Working data:
----

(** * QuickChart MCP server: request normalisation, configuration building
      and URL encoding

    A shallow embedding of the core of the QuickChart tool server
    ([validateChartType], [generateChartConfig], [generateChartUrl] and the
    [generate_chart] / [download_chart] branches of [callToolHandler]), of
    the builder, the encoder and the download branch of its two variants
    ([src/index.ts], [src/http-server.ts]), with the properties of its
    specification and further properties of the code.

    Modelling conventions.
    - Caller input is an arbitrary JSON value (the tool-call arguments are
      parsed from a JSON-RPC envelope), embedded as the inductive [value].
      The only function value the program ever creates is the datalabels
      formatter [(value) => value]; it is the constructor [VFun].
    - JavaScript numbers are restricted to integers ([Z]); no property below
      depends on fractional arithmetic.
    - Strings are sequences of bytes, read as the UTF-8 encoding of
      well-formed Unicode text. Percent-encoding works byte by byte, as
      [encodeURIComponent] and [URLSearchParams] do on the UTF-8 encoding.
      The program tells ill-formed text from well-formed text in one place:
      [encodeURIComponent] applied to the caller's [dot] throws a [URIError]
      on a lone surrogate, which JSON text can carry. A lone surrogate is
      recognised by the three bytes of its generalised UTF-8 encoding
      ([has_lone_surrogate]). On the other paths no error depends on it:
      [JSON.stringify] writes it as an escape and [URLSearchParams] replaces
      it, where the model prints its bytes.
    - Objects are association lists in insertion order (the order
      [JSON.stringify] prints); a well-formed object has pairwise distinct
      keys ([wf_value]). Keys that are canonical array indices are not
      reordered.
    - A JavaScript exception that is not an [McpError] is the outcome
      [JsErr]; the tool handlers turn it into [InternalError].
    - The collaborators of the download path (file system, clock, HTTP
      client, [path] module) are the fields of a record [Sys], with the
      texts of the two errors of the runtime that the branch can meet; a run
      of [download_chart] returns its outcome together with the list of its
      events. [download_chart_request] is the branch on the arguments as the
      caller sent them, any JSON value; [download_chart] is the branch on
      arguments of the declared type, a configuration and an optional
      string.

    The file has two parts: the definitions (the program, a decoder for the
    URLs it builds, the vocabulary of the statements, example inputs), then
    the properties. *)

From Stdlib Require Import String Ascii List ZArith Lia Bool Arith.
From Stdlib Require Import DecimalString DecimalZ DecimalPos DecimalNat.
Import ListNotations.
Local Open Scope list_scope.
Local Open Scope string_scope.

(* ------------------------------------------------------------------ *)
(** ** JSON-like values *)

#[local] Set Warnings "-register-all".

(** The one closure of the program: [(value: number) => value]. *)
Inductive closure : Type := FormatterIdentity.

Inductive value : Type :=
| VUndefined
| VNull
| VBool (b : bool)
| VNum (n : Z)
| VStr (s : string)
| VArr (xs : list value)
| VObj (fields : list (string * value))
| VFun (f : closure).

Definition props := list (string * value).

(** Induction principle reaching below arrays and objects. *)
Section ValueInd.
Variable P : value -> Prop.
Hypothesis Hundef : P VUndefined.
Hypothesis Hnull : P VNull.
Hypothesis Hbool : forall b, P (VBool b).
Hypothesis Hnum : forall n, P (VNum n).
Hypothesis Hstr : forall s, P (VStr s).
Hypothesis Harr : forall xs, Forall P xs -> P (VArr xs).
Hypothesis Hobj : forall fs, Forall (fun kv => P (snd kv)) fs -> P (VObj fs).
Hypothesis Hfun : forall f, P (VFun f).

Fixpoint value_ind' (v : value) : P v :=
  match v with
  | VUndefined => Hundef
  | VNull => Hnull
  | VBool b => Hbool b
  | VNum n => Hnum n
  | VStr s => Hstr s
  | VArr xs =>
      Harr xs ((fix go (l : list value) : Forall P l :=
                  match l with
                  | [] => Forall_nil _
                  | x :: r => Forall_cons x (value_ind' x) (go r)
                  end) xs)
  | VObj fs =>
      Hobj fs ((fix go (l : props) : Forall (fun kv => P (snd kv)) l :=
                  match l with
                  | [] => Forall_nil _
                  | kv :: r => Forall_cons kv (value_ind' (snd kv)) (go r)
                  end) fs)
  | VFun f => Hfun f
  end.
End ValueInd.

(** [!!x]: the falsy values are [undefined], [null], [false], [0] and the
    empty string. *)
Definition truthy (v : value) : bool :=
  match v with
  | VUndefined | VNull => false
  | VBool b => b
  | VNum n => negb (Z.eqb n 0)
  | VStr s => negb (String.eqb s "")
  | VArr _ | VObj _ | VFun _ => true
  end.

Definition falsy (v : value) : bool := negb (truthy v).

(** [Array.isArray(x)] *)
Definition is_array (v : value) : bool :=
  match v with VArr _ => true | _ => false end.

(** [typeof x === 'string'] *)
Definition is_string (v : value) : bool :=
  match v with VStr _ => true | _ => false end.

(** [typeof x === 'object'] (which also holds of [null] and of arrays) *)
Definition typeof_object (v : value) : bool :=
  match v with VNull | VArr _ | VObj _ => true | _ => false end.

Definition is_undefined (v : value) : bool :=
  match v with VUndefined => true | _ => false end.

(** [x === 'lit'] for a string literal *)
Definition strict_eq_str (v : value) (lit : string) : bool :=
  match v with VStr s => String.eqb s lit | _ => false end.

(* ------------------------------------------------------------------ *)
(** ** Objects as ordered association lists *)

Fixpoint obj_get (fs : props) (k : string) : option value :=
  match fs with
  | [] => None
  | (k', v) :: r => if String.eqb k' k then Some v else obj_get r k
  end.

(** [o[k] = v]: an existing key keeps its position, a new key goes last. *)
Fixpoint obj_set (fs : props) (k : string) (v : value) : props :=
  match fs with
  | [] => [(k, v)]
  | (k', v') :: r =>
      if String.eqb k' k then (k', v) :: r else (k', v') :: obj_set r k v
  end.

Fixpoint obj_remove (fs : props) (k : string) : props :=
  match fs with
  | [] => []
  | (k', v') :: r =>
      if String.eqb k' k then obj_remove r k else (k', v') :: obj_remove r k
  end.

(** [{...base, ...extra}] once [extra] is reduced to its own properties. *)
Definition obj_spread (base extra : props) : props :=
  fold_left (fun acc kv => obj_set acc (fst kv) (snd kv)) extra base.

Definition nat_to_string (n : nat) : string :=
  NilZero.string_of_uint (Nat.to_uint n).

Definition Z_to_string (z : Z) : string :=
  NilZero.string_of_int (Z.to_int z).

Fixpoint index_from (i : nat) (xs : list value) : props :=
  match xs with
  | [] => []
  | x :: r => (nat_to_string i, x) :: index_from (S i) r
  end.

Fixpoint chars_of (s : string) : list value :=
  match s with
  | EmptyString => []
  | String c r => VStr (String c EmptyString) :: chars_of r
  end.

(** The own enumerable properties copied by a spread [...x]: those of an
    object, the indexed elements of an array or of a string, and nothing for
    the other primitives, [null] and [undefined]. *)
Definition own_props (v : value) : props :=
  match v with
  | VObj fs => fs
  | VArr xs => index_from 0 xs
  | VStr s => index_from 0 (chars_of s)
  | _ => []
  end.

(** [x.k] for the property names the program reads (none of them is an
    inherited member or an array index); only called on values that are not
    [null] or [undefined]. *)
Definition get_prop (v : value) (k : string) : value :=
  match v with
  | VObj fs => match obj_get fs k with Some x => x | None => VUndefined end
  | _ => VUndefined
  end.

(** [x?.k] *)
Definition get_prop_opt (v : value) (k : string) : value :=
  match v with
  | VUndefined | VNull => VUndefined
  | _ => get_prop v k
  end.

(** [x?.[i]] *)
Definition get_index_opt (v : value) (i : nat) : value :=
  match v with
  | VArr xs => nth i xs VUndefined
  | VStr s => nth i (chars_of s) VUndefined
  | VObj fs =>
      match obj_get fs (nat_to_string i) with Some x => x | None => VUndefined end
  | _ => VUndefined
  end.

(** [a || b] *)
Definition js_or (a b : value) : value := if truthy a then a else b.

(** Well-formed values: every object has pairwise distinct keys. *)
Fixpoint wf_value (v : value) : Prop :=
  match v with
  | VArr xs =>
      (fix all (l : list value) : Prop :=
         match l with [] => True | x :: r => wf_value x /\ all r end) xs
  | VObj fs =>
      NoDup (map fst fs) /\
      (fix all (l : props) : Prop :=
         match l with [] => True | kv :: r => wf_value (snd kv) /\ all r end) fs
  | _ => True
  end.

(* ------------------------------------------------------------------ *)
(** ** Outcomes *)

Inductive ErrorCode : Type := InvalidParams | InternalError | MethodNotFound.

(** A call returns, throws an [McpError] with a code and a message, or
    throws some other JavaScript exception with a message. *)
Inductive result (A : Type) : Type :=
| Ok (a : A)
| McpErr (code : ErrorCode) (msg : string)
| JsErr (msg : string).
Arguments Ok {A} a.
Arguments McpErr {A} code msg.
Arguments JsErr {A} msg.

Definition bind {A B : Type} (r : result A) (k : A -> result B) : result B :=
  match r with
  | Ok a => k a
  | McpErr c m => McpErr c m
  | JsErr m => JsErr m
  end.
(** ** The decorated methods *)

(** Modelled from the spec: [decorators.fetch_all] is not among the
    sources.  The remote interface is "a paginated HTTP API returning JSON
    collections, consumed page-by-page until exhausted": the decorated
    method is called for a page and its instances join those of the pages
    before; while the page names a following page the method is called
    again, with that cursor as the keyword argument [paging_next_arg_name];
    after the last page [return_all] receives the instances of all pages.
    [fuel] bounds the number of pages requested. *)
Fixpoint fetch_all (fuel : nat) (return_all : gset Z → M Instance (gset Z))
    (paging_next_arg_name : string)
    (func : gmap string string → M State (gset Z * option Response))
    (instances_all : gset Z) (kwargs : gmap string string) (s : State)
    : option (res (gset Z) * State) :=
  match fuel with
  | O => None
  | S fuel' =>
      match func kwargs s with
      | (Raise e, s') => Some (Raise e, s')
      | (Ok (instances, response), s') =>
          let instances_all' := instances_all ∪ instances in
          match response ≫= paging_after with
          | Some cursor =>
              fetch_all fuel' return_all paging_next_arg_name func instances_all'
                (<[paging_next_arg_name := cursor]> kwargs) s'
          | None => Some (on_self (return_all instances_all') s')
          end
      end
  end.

----

About this exercise: Among the lines above, which hold the word "base"? Report each one.

Task output:
(** [{...base, ...extra}] once [extra] is reduced to its own properties. *)
Definition obj_spread (base extra : props) : props :=
  fold_left (fun acc kv => obj_set acc (fst kv) (snd kv)) extra base.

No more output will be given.